Le Domaine Pommery, propriété au sud-est de Reims sur les Hauts de la butte Saint-Niçaise, a été édifié en tant qu’ambassadeur du prestige de la marque. Donjons, crénelages, tourelles, briques et enduit bleu, les édifices empruntent au style Tudor les éléments les plus pittoresques. Le domaine construit à partir de 1868, à l’initiative de Louise Pommery (1819-1890) l’une des grandes figures féminines de la Champagne, offre le spectacle extravagant d’un château élisabéthain au cœur du pays rémois. La veuve qui donna à la petite maison de champagne transmise par son époux sa dimension internationale fut une femme d’affaires visionnaire, une avant-gardiste dotée d’un instinct très sûr pour l’innovation doublé d’un sens aigu de la communication. Près de cent-cinquante ans plus tard, l’ensemble architectural chamarré frappe toujours d’étonnement les visiteurs. Inoubliable, il agit en effet d’annonce, attire l’attention, pique la curiosité. Et la clientèle britannique, essentielle en son temps au développement de la marque, s’y sent comme à la maison. Au-delà de sa fonction de représentation, le domaine Pommery assume ses qualités de lieu vivant, pôle d’administration, de production, centre de stockage, de distribution et de recherche. Etabli au cœur des Coteaux, Maison et Caves de Champagne inscrits sur la liste du patrimoine mondial de l’Unesco, il incarne également la dimension patrimoniale de la marque. Les visites guidées à travers les sites iconiques, des spectaculaires cuveries aux splendides crayères gallo-romaines devenues les caves de la maison, proposent de mieux appréhender l’histoire et la philosophie de l’un des grands noms de la région. Paul-François Vranken, PDG du groupe Vranken-Pommery-Monopole propriétaire depuis 2002 de la Maison Pommery, et son épouse, Nathalie Vranken, directrice marketing et responsable du mécénat ont souhaité célébrer cette image de modernité, l’esprit d’initiative ancré dans l’héritage de Louise Pommery. Ils poursuivent l’oeuvre de philanthropie et de mécénat artistique initiée par la célèbre veuve. Chaque année depuis 2003, les caves sont transfigurés le temps d'une monumentale exposition d'art contemporain, Expérience Pommery. Retrouvez tous les détails de la Quinzième édition ici.

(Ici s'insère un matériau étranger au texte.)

(** * opencode-quota: local usage-tracking and rate-limiting core

    A shallow embedding of the fetch cache ([src/lib/cache.ts]), the local
    quota counter ([qwen-local-quota.ts]), the SQLite message store
    ([opencode-storage.ts]) and the usage aggregator ([quota-stats.ts]),
    followed by the properties the specification states about them.

    How the code is read:
    - JavaScript numbers that hold timestamps, counters and limits are
      integers, embedded as [Z]; a number read from a JSON text may be a
      fraction, and is then a rational that the code tests and truncates;
      the one computation that leaves the integers, the percentage of
      [toPercentRemaining], is done on binary64 floats, as the code does it.
    - The module variables of [cache.ts] are the fields of a state that
      every operation takes and returns. An async function is cut at its
      [await]: one definition for the code that runs when it is called, one
      for the code that runs when the awaited promise settles. [Date.now()]
      is read once per such stretch of code.
    - Code that throws returns in [Exc]; code that also reads or writes the
      outside world (files, the SQLite connection) runs in [Eff], on a
      world that records the calls made. The message store is given
      twice: on a driver that fails nothing ([MessageStore]), and on one
      that may fail to open the database or to run a statement
      ([FallibleStore]).
    - What the sources import but do not contain ([format-utils.ts],
      [path-pick.ts], [opencode-runtime-paths.ts], [quota-stats.ts]) is
      either a parameter or modelled from the specification, and says so. *)

From Stdlib Require Import ZArith Lia Floats Uint63.
From Stdlib Require QArith Qround.
From stdpp Require Import gmap strings list.
Lemma playModalKeypress_three_voices_witness :
  exists v1 v2 v3 w',
    playModalKeypress Demo.random Demo.CONFIG Demo.ready = (Normal tt, w') /\
    graph (host w') =
      graph (host Demo.ready) ++ [ModalNode v1; ModalNode v2; ModalNode v3] /\
    map exciter_start [v1; v2; v3] = [2; 2 + 0.0015; 2 + 0.055] /\
    map (fun v => duration (voice_config v)) [v1; v2; v3] =
      [0.002; 0.004; 0.0015] /\
    map (fun v => cfg_masterGain (voice_config v)) [v1; v2; v3] =
      [0.4; 0.8; 0.25] /\
    Forall (fun v =>
              exciter_stop v =
                exciter_start v + duration (voice_config v) + 0.15 /\
              exciter_start v + duration (voice_config v) <= exciter_stop v)
           [v1; v2; v3].
Proof.
  apply (playModalKeypress_three_voices Demo.random Demo.CONFIG Demo.ready
           Demo.new_context Demo.noise Demo.master).
  - reflexivity.
  - reflexivity.
  - reflexivity.
Defined.

(** C3: for draws in [0, 1), every filter stage built by the three
    events has its centre frequency within 3% of the literal base
    frequency for the body modes (1100, 2200, 3800, 520, 780, 1150, 1800,
    2900, 1250, 2000 Hz), within 5% for the case and low-frequency modes
    (160, 280, 200 Hz), and its mode gain within 15% of the base gain. *)
Theorem playModalKeypress_modes_within (random : nat -> Q)
    (CONFIG : AudioConfig) (w : World) (ctx : AudioContext)
    (noise : AudioBuffer) (g : GainNode) :
  (forall n, 0 <= random n < 1) ->
  context (this w) = Some ctx ->
  brownNoiseBuffer (this w) = Some noise ->
  masterGain (this w) = Some g ->
  exists click impact upstroke w',
    playModalKeypress random CONFIG w = (Normal tt, w') /\
    graph (host w') =
      graph (host w) ++
      [ModalNode click; ModalNode impact; ModalNode upstroke] /\
    Forall2 mode_within (voice_filters click) spec_click_modes /\
    Forall2 mode_within (voice_filters impact) spec_impact_modes /\
    Forall2 mode_within (voice_filters upstroke) spec_upstroke_modes.
Proof.
  intros Hr Hc Hb Hg. open_world w. subst c bn mg.
  do 4 eexists. split; [exec; reflexivity|]. fields.
  split; [rewrite <- !app_assoc; reflexivity|].
  cbn [voice_filters].
  unfold spec_click_modes, spec_impact_modes, spec_upstroke_modes.
  repeat split;
    repeat (apply List.Forall2_cons;
            [unfold mode_within, within;
             cbn [filter_frequency modeGain_value];
             draw_ranges Hr; lra|]);
    apply List.Forall2_nil.
Qed.

Lemma playModalKeypress_modes_within_witness :
  exists click impact upstroke w',
    playModalKeypress Demo.random Demo.CONFIG Demo.ready = (Normal tt, w') /\
    graph (host w') =
      graph (host Demo.ready) ++
      [ModalNode click; ModalNode impact; ModalNode upstroke] /\
    Forall2 mode_within (voice_filters click) spec_click_modes /\
    Forall2 mode_within (voice_filters impact) spec_impact_modes /\
    Forall2 mode_within (voice_filters upstroke) spec_upstroke_modes.
Proof.
  apply (playModalKeypress_modes_within Demo.random Demo.CONFIG Demo.ready
           Demo.new_context Demo.noise Demo.master).
  - exact Demo_random_range.
  - reflexivity.
  - reflexivity.
  - reflexivity.
Defined.
Lemma fraction_digits_zeros (d : nat) :
  fraction_digits ("0." +:+ repeat_string "0" d) = Some d.
Proof.
  unfold fraction_digits.
  change (list_ascii_of_string ("0." +:+ repeat_string "0" d))
    with ("0"%char :: "."%char :: list_ascii_of_string (repeat_string "0" d)).
  rewrite repeat_zero_chars.
  change (span_digits ("0"%char :: "."%char :: repeat "0"%char d))
    with (["0"%char], "."%char :: repeat "0"%char d).
  cbv iota beta.
  rewrite (all_digits_forallb _ (all_digits_zeros d)).
  now rewrite repeat_length.
Qed.

End DigitStrings.

Section FormatterProperties.

Import NormalizeHoldings.

Variable StringToNumber : string -> JsNumber.
Variable NumberToString : JsNumber -> string.
Variable formatUSD : JsNumber -> string.

Abbreviation safeToFixed :=
  (NormalizeHoldings.safeToFixed StringToNumber NumberToString).
Abbreviation safeCurrency :=
  (NormalizeHoldings.safeCurrency StringToNumber NumberToString formatUSD).
Abbreviation safePercent :=
  (NormalizeHoldings.safePercent StringToNumber NumberToString).

Lemma toFixed_in_range (x : JsNumber) (f : nat) :
  (f <= 100)%nat -> is_ok (toFixed NumberToString x f) = true.
Proof.
  intros Hf. unfold toFixed.
  destruct (Nat.ltb_spec 100 f); [lia |].
  destruct x as [| [] | | neg m e]; try reflexivity.
  now destruct (at_least_1e21 m e).
Qed.

Lemma toFixed_out_of_range (x : JsNumber) (f : nat) :
  (100 < f)%nat -> toFixed NumberToString x f = Throw RangeError.
Proof.
  intros Hf. unfold toFixed. destruct (Nat.ltb_spec 100 f); [reflexivity | lia].
Qed.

L’histoire de la Maison de Champagne Pommery est liée à la destinée d’une femme exceptionnelle. Jeanne Alexandrine Louise Mélin a vingt ans lorsqu’elle épouse en 1839 Alexandre Louis Pommery (1811-1858), négociant en laine. Le couple a deux enfants, Louis en 1847 et Louise en 1851. En 1856, Alexandre Louis Pommery se reconvertit dans le commerce du vin et s’associe à Narcisse Greno dans une modeste maison de Champagne, qui prend le nom de Pommery & Greno. Elle produit alors moins de 100 000 bouteilles par an. Alexandre Louis Pommery décède précocement en 1858. Prenant pour modèle Barbe-Nicole Clicquot-Ponsardin, la Veuve Pommery reprend les rênes de la société. Soutenue dans son action, tout d’abord par l’associé originel de son mari, Narcisse Greno, puis par Henry Vasnier gestionnaire inspiré et Adolphe Hubinet agent commercial sur les marchés internationaux recruté en 1861, elle démontre un sens aigu des affaires. Grâce à l’inventivité de Louise Pommery, la maison s’impose comme l’une des plus importantes de Champagne, portant sous son égide la production à deux millions de bouteilles par an. A la réussite commerciale de la Maison Pommery s'ajoutent une vision unique du vin et une saine ambition de rivaliser avec les plus grands noms. Au cours de la seconde moitié du XIXème, Pommery s’établit comme l’un des acteurs majeurs du négoce de champagne puis parvient à la consécration grâce à ses audaces innovantes telles que le développement des vins extra-secs.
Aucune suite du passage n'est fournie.